_About this exercise_.
Your answer should be one number: the count of lines in the records that include the word "FetchFailed".

_Given information_.
----------------------------------------
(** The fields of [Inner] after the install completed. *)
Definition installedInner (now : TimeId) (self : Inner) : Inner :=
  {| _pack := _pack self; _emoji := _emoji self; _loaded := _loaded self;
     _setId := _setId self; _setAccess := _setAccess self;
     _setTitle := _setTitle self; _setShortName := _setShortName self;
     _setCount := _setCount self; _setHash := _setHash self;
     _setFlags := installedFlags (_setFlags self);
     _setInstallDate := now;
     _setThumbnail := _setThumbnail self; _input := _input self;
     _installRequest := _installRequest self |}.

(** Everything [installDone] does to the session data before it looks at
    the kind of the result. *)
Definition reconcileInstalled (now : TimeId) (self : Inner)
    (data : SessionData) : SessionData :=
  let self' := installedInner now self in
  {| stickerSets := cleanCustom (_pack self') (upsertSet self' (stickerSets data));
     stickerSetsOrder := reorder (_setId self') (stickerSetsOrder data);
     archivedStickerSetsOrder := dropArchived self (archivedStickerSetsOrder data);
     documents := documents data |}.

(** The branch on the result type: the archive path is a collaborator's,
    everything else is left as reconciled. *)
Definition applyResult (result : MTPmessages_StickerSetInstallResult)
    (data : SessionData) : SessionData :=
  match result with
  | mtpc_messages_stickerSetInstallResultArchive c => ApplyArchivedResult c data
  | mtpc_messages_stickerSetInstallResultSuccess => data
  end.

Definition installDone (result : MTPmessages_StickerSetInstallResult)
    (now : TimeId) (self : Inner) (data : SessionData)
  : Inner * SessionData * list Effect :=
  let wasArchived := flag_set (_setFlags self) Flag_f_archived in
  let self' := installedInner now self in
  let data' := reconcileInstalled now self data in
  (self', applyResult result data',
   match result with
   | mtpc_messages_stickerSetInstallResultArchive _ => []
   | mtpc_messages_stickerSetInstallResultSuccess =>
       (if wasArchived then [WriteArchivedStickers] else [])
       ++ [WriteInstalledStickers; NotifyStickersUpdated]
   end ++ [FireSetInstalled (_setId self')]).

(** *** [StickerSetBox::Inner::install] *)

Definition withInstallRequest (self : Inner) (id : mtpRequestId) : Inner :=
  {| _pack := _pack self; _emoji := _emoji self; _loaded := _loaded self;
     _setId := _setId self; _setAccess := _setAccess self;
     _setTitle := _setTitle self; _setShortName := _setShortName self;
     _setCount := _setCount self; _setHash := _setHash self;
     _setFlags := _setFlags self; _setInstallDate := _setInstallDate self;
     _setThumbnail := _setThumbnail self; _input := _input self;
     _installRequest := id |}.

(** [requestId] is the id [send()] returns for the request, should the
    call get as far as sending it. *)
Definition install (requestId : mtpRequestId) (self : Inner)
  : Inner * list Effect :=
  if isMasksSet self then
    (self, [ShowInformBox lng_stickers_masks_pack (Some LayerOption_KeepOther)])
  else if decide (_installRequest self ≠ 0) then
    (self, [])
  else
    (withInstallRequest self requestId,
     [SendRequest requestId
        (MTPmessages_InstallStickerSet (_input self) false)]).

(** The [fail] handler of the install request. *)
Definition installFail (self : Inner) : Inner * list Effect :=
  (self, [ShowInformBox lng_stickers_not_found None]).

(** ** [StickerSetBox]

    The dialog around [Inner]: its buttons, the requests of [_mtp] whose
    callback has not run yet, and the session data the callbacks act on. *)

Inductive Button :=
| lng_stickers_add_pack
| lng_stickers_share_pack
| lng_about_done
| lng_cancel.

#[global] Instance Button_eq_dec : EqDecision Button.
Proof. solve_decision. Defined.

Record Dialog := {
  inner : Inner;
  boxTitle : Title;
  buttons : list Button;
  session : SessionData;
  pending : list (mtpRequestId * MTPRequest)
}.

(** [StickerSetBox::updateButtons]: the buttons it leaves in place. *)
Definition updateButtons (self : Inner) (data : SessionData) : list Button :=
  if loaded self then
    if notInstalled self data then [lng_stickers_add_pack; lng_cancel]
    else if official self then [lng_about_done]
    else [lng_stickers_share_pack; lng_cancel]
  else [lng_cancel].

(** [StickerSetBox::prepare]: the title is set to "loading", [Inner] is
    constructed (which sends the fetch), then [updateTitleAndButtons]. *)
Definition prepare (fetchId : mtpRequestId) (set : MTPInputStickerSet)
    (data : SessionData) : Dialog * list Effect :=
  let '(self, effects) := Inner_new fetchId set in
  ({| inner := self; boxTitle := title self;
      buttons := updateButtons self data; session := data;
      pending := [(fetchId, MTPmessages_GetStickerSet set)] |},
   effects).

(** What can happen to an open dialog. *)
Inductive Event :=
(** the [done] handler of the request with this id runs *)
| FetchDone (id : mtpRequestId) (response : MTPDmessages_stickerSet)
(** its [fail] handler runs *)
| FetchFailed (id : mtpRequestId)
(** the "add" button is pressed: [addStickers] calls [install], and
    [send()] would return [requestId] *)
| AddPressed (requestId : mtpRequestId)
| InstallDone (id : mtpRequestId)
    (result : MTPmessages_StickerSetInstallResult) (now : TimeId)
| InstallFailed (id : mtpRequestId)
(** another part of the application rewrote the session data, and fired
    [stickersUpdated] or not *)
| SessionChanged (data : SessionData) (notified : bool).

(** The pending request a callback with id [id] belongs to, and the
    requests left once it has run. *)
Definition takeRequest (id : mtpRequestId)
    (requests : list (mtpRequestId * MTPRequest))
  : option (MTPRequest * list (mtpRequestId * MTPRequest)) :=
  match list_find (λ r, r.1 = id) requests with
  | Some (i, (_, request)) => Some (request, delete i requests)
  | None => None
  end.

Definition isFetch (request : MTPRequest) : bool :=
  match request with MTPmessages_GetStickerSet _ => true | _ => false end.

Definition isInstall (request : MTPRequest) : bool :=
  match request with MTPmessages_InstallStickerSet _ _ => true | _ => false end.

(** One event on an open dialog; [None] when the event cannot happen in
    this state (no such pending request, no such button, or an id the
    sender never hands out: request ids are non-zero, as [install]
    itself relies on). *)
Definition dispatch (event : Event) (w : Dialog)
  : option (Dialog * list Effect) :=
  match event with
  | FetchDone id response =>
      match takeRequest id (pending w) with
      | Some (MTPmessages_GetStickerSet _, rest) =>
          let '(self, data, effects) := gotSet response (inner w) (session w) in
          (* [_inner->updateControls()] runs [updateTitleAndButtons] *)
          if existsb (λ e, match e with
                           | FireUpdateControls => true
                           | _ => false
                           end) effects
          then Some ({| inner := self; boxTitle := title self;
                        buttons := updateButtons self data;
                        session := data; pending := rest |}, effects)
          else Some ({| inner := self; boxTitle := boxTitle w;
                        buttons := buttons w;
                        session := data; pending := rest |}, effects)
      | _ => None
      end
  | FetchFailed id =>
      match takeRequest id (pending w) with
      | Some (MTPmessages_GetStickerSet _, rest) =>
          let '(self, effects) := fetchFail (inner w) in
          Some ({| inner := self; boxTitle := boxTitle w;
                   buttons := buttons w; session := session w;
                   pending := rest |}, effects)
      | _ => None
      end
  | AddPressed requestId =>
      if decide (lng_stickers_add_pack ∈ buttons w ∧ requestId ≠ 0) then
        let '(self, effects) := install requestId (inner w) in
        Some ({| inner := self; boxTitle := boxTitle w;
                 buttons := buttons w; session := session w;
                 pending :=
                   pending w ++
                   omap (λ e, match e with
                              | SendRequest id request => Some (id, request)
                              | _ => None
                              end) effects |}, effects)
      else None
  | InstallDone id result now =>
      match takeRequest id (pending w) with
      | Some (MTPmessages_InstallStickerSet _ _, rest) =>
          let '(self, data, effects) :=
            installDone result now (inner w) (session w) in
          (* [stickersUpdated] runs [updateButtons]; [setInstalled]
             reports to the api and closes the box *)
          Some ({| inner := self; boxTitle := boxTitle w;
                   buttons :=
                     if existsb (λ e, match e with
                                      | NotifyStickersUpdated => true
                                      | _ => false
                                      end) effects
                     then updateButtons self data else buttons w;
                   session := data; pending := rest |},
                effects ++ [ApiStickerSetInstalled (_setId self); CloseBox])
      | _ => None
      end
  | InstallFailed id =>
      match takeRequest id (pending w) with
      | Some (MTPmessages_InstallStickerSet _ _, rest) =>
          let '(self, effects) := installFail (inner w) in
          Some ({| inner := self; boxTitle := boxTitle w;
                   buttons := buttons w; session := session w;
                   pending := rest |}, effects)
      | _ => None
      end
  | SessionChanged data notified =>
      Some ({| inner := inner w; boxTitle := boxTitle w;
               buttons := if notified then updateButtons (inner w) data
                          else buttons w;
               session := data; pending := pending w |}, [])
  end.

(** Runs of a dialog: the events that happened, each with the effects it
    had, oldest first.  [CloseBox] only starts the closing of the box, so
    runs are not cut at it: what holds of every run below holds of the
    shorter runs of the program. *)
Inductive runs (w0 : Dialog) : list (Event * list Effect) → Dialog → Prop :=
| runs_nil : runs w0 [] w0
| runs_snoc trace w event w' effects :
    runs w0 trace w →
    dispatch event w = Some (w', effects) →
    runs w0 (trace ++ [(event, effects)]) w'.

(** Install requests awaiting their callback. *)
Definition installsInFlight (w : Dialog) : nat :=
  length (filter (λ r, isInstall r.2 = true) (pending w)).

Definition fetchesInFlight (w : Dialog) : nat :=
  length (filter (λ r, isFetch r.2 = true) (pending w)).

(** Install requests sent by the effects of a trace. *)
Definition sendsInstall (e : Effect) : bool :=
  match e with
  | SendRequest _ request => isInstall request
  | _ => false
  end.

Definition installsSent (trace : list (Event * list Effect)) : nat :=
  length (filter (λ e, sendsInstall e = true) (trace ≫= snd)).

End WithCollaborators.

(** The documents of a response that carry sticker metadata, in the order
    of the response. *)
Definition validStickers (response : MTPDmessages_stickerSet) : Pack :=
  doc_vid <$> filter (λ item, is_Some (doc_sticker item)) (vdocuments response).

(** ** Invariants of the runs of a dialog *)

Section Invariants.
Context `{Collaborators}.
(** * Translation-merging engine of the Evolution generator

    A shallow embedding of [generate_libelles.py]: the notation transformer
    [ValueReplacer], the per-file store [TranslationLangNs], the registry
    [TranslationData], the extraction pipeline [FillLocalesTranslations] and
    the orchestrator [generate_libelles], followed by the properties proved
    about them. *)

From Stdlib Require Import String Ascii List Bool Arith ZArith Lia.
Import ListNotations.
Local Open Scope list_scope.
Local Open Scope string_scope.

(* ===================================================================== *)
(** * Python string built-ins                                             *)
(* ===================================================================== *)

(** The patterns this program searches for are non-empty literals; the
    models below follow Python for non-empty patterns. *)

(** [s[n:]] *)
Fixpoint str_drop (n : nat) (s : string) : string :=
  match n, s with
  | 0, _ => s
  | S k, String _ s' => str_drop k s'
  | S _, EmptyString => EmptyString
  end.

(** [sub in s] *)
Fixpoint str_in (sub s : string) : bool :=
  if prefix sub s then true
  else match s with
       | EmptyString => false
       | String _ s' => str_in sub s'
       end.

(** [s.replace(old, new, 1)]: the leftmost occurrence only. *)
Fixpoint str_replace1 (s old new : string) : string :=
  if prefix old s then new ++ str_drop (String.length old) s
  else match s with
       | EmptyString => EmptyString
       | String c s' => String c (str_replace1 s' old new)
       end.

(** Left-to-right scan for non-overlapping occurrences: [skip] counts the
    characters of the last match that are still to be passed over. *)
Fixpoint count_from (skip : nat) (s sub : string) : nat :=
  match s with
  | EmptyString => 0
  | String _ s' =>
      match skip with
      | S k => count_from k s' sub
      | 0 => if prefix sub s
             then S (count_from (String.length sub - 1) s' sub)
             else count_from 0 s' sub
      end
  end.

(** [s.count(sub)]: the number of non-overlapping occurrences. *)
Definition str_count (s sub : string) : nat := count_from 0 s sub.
----------------------------------------
_Solution to this task_.
2